Drugs associated with liver damage compiled in new NIH database

[See also: Generic medications effective, save industry $1 trillion over last decade]

The National Institutes of Health (NIH) has launched a database of pharmaceutical drugs associated with liver damage.

The database, called LiverTox, is free for healthcare researchers and providers and has information on more than 700 pharmaceuticals, with another 300 set to be added in the coming years.
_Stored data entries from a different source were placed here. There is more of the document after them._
(* ===== verification/BlockFacts.v ===== *)
(** * BlockFacts: shielded spends, monetary epochs and whole blocks

    What the other two lists of a body do to a ledger state, and the two
    invariants of every state execution reaches: its books balance
    ([books]) and its spends are consistent ([spends_ok]). *)

From Stdlib Require Import ZArith Lia.
From stdpp Require Import base list gmap sets strings sorting.
From S2P Require Import Prelude Codec Crypto Chain Economy EconomyTheorems Settlement SettlementTheorems.
From S2P Require Import Shielded Execution ExecutionFacts.
Open Scope Z_scope.

Section BlockFacts.
Context {P : Primitives}.

(** ** The shielded ledger *)
Definition new_outputs (e : ShieldedClaimEffects) (l : ShieldedLedger) : Prop :=
  NoDup (map so_public_key (se_outputs e)) /\ (forall o, o ∈ se_outputs e -> sl_outputs l !! so_public_key o = None).

Lemma outputs_fresh_spec m seen l : outputs_fresh m seen l = true ->
  NoDup (map so_public_key l) /\
  forall o, o ∈ l -> m !! so_public_key o = None /\ so_public_key o ∉ seen /\ well_formed o = true.
Proof.
  revert seen. induction l as [|o l IH]; intros seen H; simpl in H.
  { split; [constructor|]. by intros o Ho%elem_of_nil. }
  bool_prop. apply IH in H0 as [Hn Hf]. split.
  - simpl. constructor; [|done]. intros Hin. apply list_elem_of_fmap in Hin as (o' & E & Ho').
    destruct (Hf o' Ho') as (_ & Hs & _). apply Hs. rewrite <- E. by left.
  - intros o' [->|Ho']%elem_of_cons.
    + split; [|done]. by apply eq_None_not_Some.
    + destruct (Hf o' Ho') as (Hm & Hs & Hw). split; [done|]. split; [|done]. intros Hin. apply Hs. by right.
Qed.

(** What a successful [apply] did: nothing for a digest already applied,
    otherwise the fee leaves the pool and the outputs are new. *)
Lemma shielded_apply_ok l d e fee l' : shielded_apply l d e = Ok (fee, l') ->
  (d ∈ sl_applied l /\ fee = 0 /\ l' = l) \/
  (d ∉ sl_applied l /\ fee = se_fee_micro e /\ fee <= sl_pool_micro l /\ new_outputs e l /\
   Forall (fun m => sl_outputs l !! so_public_key m = Some (so_amount_commitment m)) (se_ring_members e) /\
   l' = mkShieldedLedger (sl_genesis l) (insert_outputs (sl_outputs l) (se_outputs e)) (sl_applied l ++ [d])
          (sl_pool_micro l - fee)).
Proof.
  unfold shielded_apply. case_bool_decide as Hd; [intros [= <- <-]; by left|]. intros H.
  apply bind_ok in H as (? & H1 & H). apply bind_ok in H as (? & H2 & H). apply bind_ok in H as (? & H3 & H).
  apply bind_ok in H as (pool & H4 & H). injection H as <- <-. apply fail_if_ok in H2, H3. bool_prop.
  apply ok_or_ok, checked_sub_Some in H4 as [-> H4]. right. apply outputs_fresh_spec in H3 as [Hn Hf].
  split; [done|]. split; [done|]. split; [done|]. split; [split; [done|]; intros o Ho; apply (Hf o Ho)|].
  split; [|done]. apply Forall_forall. intros m Hm. rewrite forallb_forall in H2.
  specialize (H2 m (proj1 (list_elem_of_In _ _) Hm)). bool_prop. done.
Qed.

(** ** Grouping the records of a body *)
Definition group_of (records : list NullifierRecord) (d : bytes) : list NullifierRecord :=
  List.filter (fun r => bool_decide (nr_claim_digest r = d)) records.

Record grouping (records : list NullifierRecord) (acc : list bytes * gmap bytes (list NullifierRecord)) : Prop := {
  gr_nodup : NoDup (fst acc);
  gr_order d : d ∈ fst acc <-> group_of records d <> [];
  gr_groups d : snd acc !! d = match group_of records d with [] => None | g => Some g end;
  gr_formed : Forall (fun r => is_well_formed r = true) records;
}.

Lemma group_of_app a b d : group_of (a ++ b) d = group_of a d ++ group_of b d.
Proof. apply List.filter_app. Qed.

Lemma grouping_step records acc r acc' : grouping records acc -> group_record acc r = Ok acc' ->
  grouping (records ++ [r]) acc'.
Proof.
  intros [Hn Ho Hg Hf] H. unfold group_record in H. apply bind_ok in H as (? & Hw & H). apply fail_if_ok in Hw.
  bool_prop. cbv zeta in H. destruct acc as [order groups]. cbn [fst snd] in *. set (d := nr_claim_digest r) in *.
  assert (forall d', group_of (records ++ [r]) d' = group_of records d' ++ if bool_decide (d = d') then [r] else []) as Hgo.
  { intros d'. rewrite group_of_app. unfold group_of at 2. simpl. fold d. by case_bool_decide. }
  pose proof (Hg d) as Hgd. pose proof (Ho d) as Hod.
  destruct (groups !! d) as [g|] eqn:E; injection H as <-; cbn [fst snd].
  - assert (group_of records d = g /\ g <> []) as [Eg Hne] by (by destruct (group_of records d); simplify_eq).
    split; cbn [fst snd]; [done| | |].
    + intros d'. rewrite Hgo, Ho. case_bool_decide as Ed; [subst d'|by rewrite app_nil_r].
      rewrite Eg. split; [by destruct g|done].
    + intros d'. rewrite Hgo. destruct (decide (d = d')) as [<-|Hd'].
      * rewrite lookup_insert_eq, bool_decide_eq_true_2, Eg by done. by destruct g.
      * rewrite lookup_insert_ne, bool_decide_eq_false_2, app_nil_r by done. apply Hg.
    + apply Forall_app. split; [done|by apply Forall_singleton].
  - assert (group_of records d = []) as Eg by (by destruct (group_of records d)).
    split; cbn [fst snd].
    + apply NoDup_app. split; [done|]. split; [|apply NoDup_singleton].
      intros d' Hd' ->%list_elem_of_singleton. by apply Ho in Hd'.
    + intros d'. rewrite elem_of_app, list_elem_of_singleton, Hgo, Ho. case_bool_decide as Ed; subst.
      * rewrite Eg. split; [done|by right].
      * rewrite app_nil_r. split; [intros [?|?]; congruence|by left].
    + intros d'. rewrite Hgo. destruct (decide (d = d')) as [<-|Hd'].
      * rewrite lookup_insert_eq, bool_decide_eq_true_2, Eg by done. done.
      * rewrite lookup_insert_ne, bool_decide_eq_false_2, app_nil_r by done. apply Hg.
    + apply Forall_app. split; [done|by apply Forall_singleton].
Qed.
"Because drug-induced liver disease is not a single, common disease, it is very difficult to diagnose, with each drug causing a somewhat different pattern of liver damage," Jay Hoofnagle, MD, the lead creator of LiverTox and director of the Liver Disease Research Branch at NIH’s National Institute of Diabetes and Digestive and Kidney Diseases, said in a press release.

LiverTox features an overview of drug-induced liver injury and the role of liver biopsy, liver damage clinical paterns and definitions, and a report on each drug, including case studies, chemical makeup and structure, and manufacturer information. Users can also report cases of drug-induced liver damage to the LiverTox website, which automatically is fowarded to the Food and Drug Administration's MedWatch program. 
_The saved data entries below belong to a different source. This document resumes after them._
(* ===== verification/Wire.v ===== *)
(** * Wire: the consensus messages on the network

    Models [crates/mini-consensus/src/wire.rs] (proposals, their signature,
    the two messages of a round, the codecs of headers and bodies),
    [catchup.rs] (finalized blocks, catch-up requests and responses) and
    [error.rs].  The source's [Reader] is the cursor of [Codec] with the
    errors [Malformed] and [TooLarge]; [put_bytes] is [w_bytes].

    [body_to_wire] is what the source writes: the claims and the monetary
    epochs of a body, and not its shielded spends. *)

From Stdlib Require Import ZArith Lia.
From stdpp Require Import base list gmap sets strings.
From S2P Require Import Prelude Codec Crypto Identity Kel Chain Economy Settlement Shielded Execution.
Open Scope Z_scope.

(** ** [error.rs]

    The constructors that carry another subsystem's error and that nothing
    modelled raises are left out: transport, discovery and the validator
    handshake. *)
Inductive ConsensusError :=
| CoMalformed
| CoTooLarge
| CoChain (e : ChainError)
| CoExecution (e : ExecutionError)
| CoStalled
| CatchupOutOfOrder (expected got : Z)
| CoStorage (message : bytes)
| StateSyncWrongNetwork
| StateSyncTooManyBlocks (maximum got : Z)
| StateSyncUnavailable (earliest_height tip_height : Z)
| CoSnapshotProofMismatch
| SnapshotNotNewer (current got : Z)
| ArchiveConflict (height : Z).

(** ** [wire.rs] *)
Definition MSG_DOMAIN : bytes := lit "mini-consensus/msg/v3".
Definition PROPOSAL_SIGN_DOMAIN : bytes := lit "mini-consensus/proposal/v3".
Definition MAX_SIGS_PER_PROPOSAL : Z := MAX_SIGNATURES.
(** [mini_bearer::MAX_FRAME_BYTES]. *)
Definition MAX_MESSAGE_BYTES : Z := 16 * 1024 * 1024.
Definition MAX_OPAQUE_FIELD_BYTES : Z := 4096.
Definition MAX_WIRE_DID_BYTES : Z := 512.

Record Proposal := mkProposal {
  pr_round : Z;
  pr_valid_round : Z;
  pr_proposer_root : Did;
  pr_proposer_device : Did;
  pr_header : BlockHeader;
  pr_body : SettlementBlockBody;
  pr_signature : list IndexedSig;
}.

(** An [i64] is written as the [u64] with the same bits. *)
Definition w_i64 (v : Z) : bytes := w_u64 (v mod 2 ^ 64).
Definition as_i64 (v : Z) : Z := if v <? 2 ^ 63 then v else v - 2 ^ 64.

Definition proposal_transcript (height round valid_round : Z) (block_hash body_hash : bytes) (proposer_root : Did) : bytes :=
  PROPOSAL_SIGN_DOMAIN ++ w_u64 height ++ w_u32 round ++ w_i64 valid_round ++ block_hash ++ body_hash ++
  w_bytes (did_str proposer_root).

Definition co_take (n : nat) : parser ConsensusError bytes := r_take CoMalformed n.
Definition co_u8 : parser ConsensusError Z := r_u8 CoMalformed.
Definition co_u32 : parser ConsensusError Z := r_u32 CoMalformed.
Definition co_u64 : parser ConsensusError Z := r_u64 CoMalformed.
Definition co_i64 : parser ConsensusError Z := v ← co_u64; mret (as_i64 v).
Definition co_bytes (max : Z) : parser ConsensusError bytes := bytes_limited CoMalformed (fun _ => CoTooLarge) max.
Definition co_malformed {E A} (r : result E A) : result ConsensusError A := map_err (fun _ => CoMalformed) r.
(** [if reader.take(domain.len())? != domain]. *)
Definition co_domain (domain : bytes) : parser ConsensusError unit :=
  d ← co_take (length domain);
  lift (fail_if (negb (bool_decide (d = domain))) CoMalformed).
(** Decode a whole buffer: [!reader.finished()] is an error. *)
Definition co_all {A} (p : parser ConsensusError A) (b : bytes) : result ConsensusError A :=
  '(a, r) ← p (Reader_new b);
  _ ← fail_if (negb (finished r)) CoMalformed;
  Ok a.

Definition header_to_wire (h : BlockHeader) : bytes :=
  w_u64 (bh_height h) ++ bh_prev_hash h ++ bh_state_root h ++ bh_body_root h ++ w_u64 (bh_timestamp_ms h) ++
  w_bytes (did_str (bh_proposer h)).

Definition wire_claim (c : PaymentClaim) : bytes :=
  pc_network_id c ++ w_bytes (pc_payer c) ++ w_bytes (pc_payee c) ++ w_u64 (pc_amount_micro c) ++ w_u64 (pc_sequence c) ++
  w_u64 (pc_valid_until_ms c) ++ w_bytes (pc_last_known_chain c) ++ w_u8 (suite_tag (sig_suite (pc_signature c))) ++
  sig_bytes (pc_signature c).
Definition body_to_wire (b : SettlementBlockBody) : bytes :=
  w_u32 (Z.of_nat (length (bd_claims b))) ++ concat (map wire_claim (bd_claims b)) ++
  w_u32 (Z.of_nat (length (bd_monetary_epochs b))) ++
  concat (map (fun e => w_bytes (plan_canonical_bytes e)) (bd_monetary_epochs b)).
Definition sigs_to_wire (sigs : list IndexedSig) : bytes :=
  w_u32 (Z.of_nat (length sigs)) ++ concat (map wire_sig sigs).

Section Wire.
Context {P : Primitives}.

Definition sign_proposal (round valid_round : Z) (header : BlockHeader) (body : SettlementBlockBody) (proposer_root : Did)
    (device : Controller) : Proposal :=
  mkProposal round valid_round proposer_root (kel_did (ctl_kel device)) header body
    (sign_message device
      (proposal_transcript (bh_height header) round valid_round (header_hash header) (body_hash body) proposer_root)).

Definition verify_proposal (p : Proposal) (root_kel device_kel : Kel) : result ConsensusError unit :=
  _ ← fail_if (negb (bool_decide (bh_body_root (pr_header p) = body_hash (pr_body p)))) CoMalformed;
  _ ← fail_if (negb (bool_decide (did_str (kel_did device_kel) = did_str (pr_proposer_device p))) ||
        negb (bool_decide (did_str (kel_did root_kel) = did_str (pr_proposer_root p)))) CoMalformed;
  caps ← co_malformed (verify_delegation root_kel device_kel);
  _ ← fail_if (negb (cap_contains caps VOTE)) CoMalformed;
  co_malformed (verify_message device_kel
    (proposal_transcript (bh_height (pr_header p)) (pr_round p) (pr_valid_round p) (header_hash (pr_header p))
       (body_hash (pr_body p)) (pr_proposer_root p)) (pr_signature p)).

Inductive ConsensusMessage := MsgProposal (p : Proposal) | MsgVote (v : Vote).
Definition TAG_PROPOSAL : Z := 0.
Definition TAG_VOTE : Z := 1.

Definition proposal_to_wire (p : Proposal) : bytes :=
  w_u32 (pr_round p) ++ w_i64 (pr_valid_round p) ++ w_bytes (did_str (pr_proposer_root p)) ++
  w_bytes (did_str (pr_proposer_device p)) ++ header_to_wire (pr_header p) ++ body_to_wire (pr_body p) ++
  sigs_to_wire (pr_signature p).
Definition message_to_wire (m : ConsensusMessage) : bytes :=
  MSG_DOMAIN ++
  match m with
  | MsgProposal p => w_u8 TAG_PROPOSAL ++ proposal_to_wire p
  | MsgVote v => w_u8 TAG_VOTE ++ w_bytes (to_wire_bytes v)
  end.

Definition decode_did : parser ConsensusError Did :=
  raw ← co_bytes MAX_WIRE_DID_BYTES;
  _ ← lift (fail_if (negb (utf8_valid raw)) CoMalformed);
  lift (co_malformed (Did_parse raw)).
Definition decode_header : parser ConsensusError BlockHeader :=
  height ← co_u64;
  prev_hash ← co_take 32;
  state_root ← co_take 32;
  body_root ← co_take 32;
  timestamp_ms ← co_u64;
  proposer ← decode_did;
  mret (mkBlockHeader height prev_hash state_root body_root timestamp_ms proposer).

(** The suite tag and the signature bytes, as both decoders read them. *)
Definition decode_signature : parser ConsensusError Signature :=
  tag ← co_u8;
  suite ← lift (co_malformed (suite_from_tag tag));
  sb ← co_take (signature_len suite);
  lift (co_malformed (Signature_from_suite_bytes suite sb)).
Definition decode_claim : parser ConsensusError PaymentClaim :=
  network_id ← co_take 32;
  payer ← co_bytes MAX_OPAQUE_FIELD_BYTES;
  payee ← co_bytes MAX_OPAQUE_FIELD_BYTES;
  amount_micro ← co_u64;
  sequence ← co_u64;
  valid_until_ms ← co_u64;
  last_known_chain ← co_bytes MAX_OPAQUE_FIELD_BYTES;
  signature ← decode_signature;
  mret (mkPaymentClaim network_id payer payee amount_micro sequence valid_until_ms last_known_chain signature).
Definition decode_epoch : parser ConsensusError ScalableEpochPlan :=
  b ← co_bytes MAX_SCALABLE_EPOCH_PLAN_BYTES;
  lift (co_malformed (plan_from_wire_bytes b)).
Definition decode_body : parser ConsensusError SettlementBlockBody :=
  count ← co_u32;
  _ ← lift (fail_if (MAX_CLAIMS_PER_BLOCK <? count) CoTooLarge);
  claims ← r_repeat (Z.to_nat count) decode_claim;
  epoch_count ← co_u32;
  _ ← lift (fail_if (MAX_MONETARY_EPOCHS_PER_BLOCK <? epoch_count) CoTooLarge);
  monetary_epochs ← r_repeat (Z.to_nat epoch_count) decode_epoch;
  mret (with_monetary_epochs (body_new claims) monetary_epochs).
Definition decode_indexed_sig : parser ConsensusError IndexedSig :=
  index ← co_u32;
  sg ← decode_signature;
  mret (mkIndexedSig index sg).
Definition decode_indexed_sigs : parser ConsensusError (list IndexedSig) :=
  count ← co_u32;
  _ ← lift (fail_if (MAX_SIGS_PER_PROPOSAL <? count) CoTooLarge);
  r_repeat (Z.to_nat count) decode_indexed_sig.
Definition decode_vote_bytes : parser ConsensusError Vote :=
  vote_bytes ← co_bytes MAX_MESSAGE_BYTES;
  lift (co_malformed (from_wire_bytes vote_bytes)).

Definition decode_proposal : parser ConsensusError Proposal :=
  round ← co_u32;
  valid_round ← co_i64;
  proposer_root ← decode_did;
  proposer_device ← decode_did;
  header ← decode_header;
  body ← decode_body;
  signature ← decode_indexed_sigs;
  mret (mkProposal round valid_round proposer_root proposer_device header body signature).
Definition decode_message : parser ConsensusError ConsensusMessage :=
  _ ← co_domain MSG_DOMAIN;
  tag ← co_u8;
  if tag =? TAG_PROPOSAL then p ← decode_proposal; mret (MsgProposal p)
  else if tag =? TAG_VOTE then v ← decode_vote_bytes; mret (MsgVote v)
  else lift (Err CoMalformed).
Definition message_from_wire (b : bytes) : result ConsensusError ConsensusMessage :=
  _ ← fail_if (MAX_MESSAGE_BYTES <? Z.of_nat (length b)) CoTooLarge;
  co_all decode_message b.

(** ** [catchup.rs] *)
Definition MAX_CATCHUP_BLOCKS : nat := 1024.
Definition CATCHUP_DOMAIN : bytes := lit "mini-consensus/catchup/v2".
Definition TAG_REQUEST : Z := 0.
Definition TAG_RESPONSE : Z := 1.
Definition FINALIZED_BLOCK_DOMAIN : bytes := lit "mini-consensus/finalized-block/v2".

Record FinalizedBlock := mkFinalized { fb_header : BlockHeader; fb_body : SettlementBlockBody; fb_qc : QuorumCertificate }.

Definition qc_to_wire (qc : QuorumCertificate) : bytes :=
  w_u64 (qc_height qc) ++ w_u32 (qc_round qc) ++ qc_block_hash qc ++ w_u32 (Z.of_nat (length (qc_votes qc))) ++
  concat (map (fun v => w_bytes (to_wire_bytes v)) (qc_votes qc)).
Definition decode_qc : parser ConsensusError QuorumCertificate :=
  height ← co_u64;
  round ← co_u32;
  block_hash ← co_take 32;
  vote_count ← co_u32;
  _ ← lift (fail_if (MAX_VOTES_PER_CERTIFICATE <? vote_count) CoTooLarge);
  votes ← r_repeat (Z.to_nat vote_count) decode_vote_bytes;
  mret (mkQC height round block_hash votes).

Definition block_bytes (b : FinalizedBlock) : bytes := header_to_wire (fb_header b) ++ body_to_wire (fb_body b) ++ qc_to_wire (fb_qc b).
Definition decode_block : parser ConsensusError FinalizedBlock :=
  header ← decode_header; body ← decode_body; qc ← decode_qc; mret (mkFinalized header body qc).
Definition root_matches (b : FinalizedBlock) : bool := bool_decide (bh_body_root (fb_header b) = body_hash (fb_body b)).

Definition block_to_wire (b : FinalizedBlock) : result ConsensusError bytes :=
  _ ← fail_if (negb (root_matches b)) CoMalformed;
  let out := FINALIZED_BLOCK_DOMAIN ++ block_bytes b in
  _ ← fail_if (MAX_MESSAGE_BYTES <? Z.of_nat (length out)) CoTooLarge;
  Ok out.
Definition block_from_wire (b : bytes) : result ConsensusError FinalizedBlock :=
  _ ← fail_if (MAX_MESSAGE_BYTES <? Z.of_nat (length b)) CoTooLarge;
  '(block, r) ← (_ ← co_domain FINALIZED_BLOCK_DOMAIN; decode_block) (Reader_new b);
  _ ← fail_if (negb (finished r) || negb (root_matches block)) CoMalformed;
  again ← block_to_wire block;
  _ ← fail_if (negb (bool_decide (again = b))) CoMalformed;
  Ok block.

Record CatchupRequest := mkCatchupRequest { cq_from_height : Z }.
Definition request_to_wire (q : CatchupRequest) : bytes := CATCHUP_DOMAIN ++ w_u8 TAG_REQUEST ++ w_u64 (cq_from_height q).
Definition decode_request : parser ConsensusError CatchupRequest :=
  _ ← co_domain CATCHUP_DOMAIN;
  tag ← co_u8;
  _ ← lift (fail_if (negb (tag =? TAG_REQUEST)) CoMalformed);
  from_height ← co_u64;
  mret (mkCatchupRequest from_height).
Definition request_from_wire (b : bytes) : result ConsensusError CatchupRequest := co_all decode_request b.

Record CatchupResponse := mkCatchupResponse { cr_blocks : list FinalizedBlock }.
Definition response_to_wire (p : CatchupResponse) : bytes :=
  CATCHUP_DOMAIN ++ w_u8 TAG_RESPONSE ++ w_u32 (Z.of_nat (length (cr_blocks p))) ++ concat (map block_bytes (cr_blocks p)).
Definition decode_checked_block : parser ConsensusError FinalizedBlock :=
  block ← decode_block;
  _ ← lift (fail_if (negb (root_matches block)) CoMalformed);
  mret block.
Definition decode_response : parser ConsensusError CatchupResponse :=
  _ ← co_domain CATCHUP_DOMAIN;
  tag ← co_u8;
  _ ← lift (fail_if (negb (tag =? TAG_RESPONSE)) CoMalformed);
  count ← co_u32;
  _ ← lift (fail_if (Z.of_nat MAX_CATCHUP_BLOCKS <? count) CoTooLarge);
  blocks ← r_repeat (Z.to_nat count) decode_checked_block;
  mret (mkCatchupResponse blocks).
Definition response_from_wire (b : bytes) : result ConsensusError CatchupResponse := co_all decode_response b.

End Wire.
Steven Phillips, MD, co-sponsor of LiverTox and director of the National Library of Medicine's Division of Specialized Information Services, said: "LiverTox demonstrates the importance of using informatics to provide easy access to evidenced-based information to clinicians and researchers that will improve the health and well-being of all and help prevent unnecessary morbidity and mortality, worldwide."

Each section of the database has been reviewed by outside experts, in addition to FDA and pharmaceutical industry scientists, NIH said.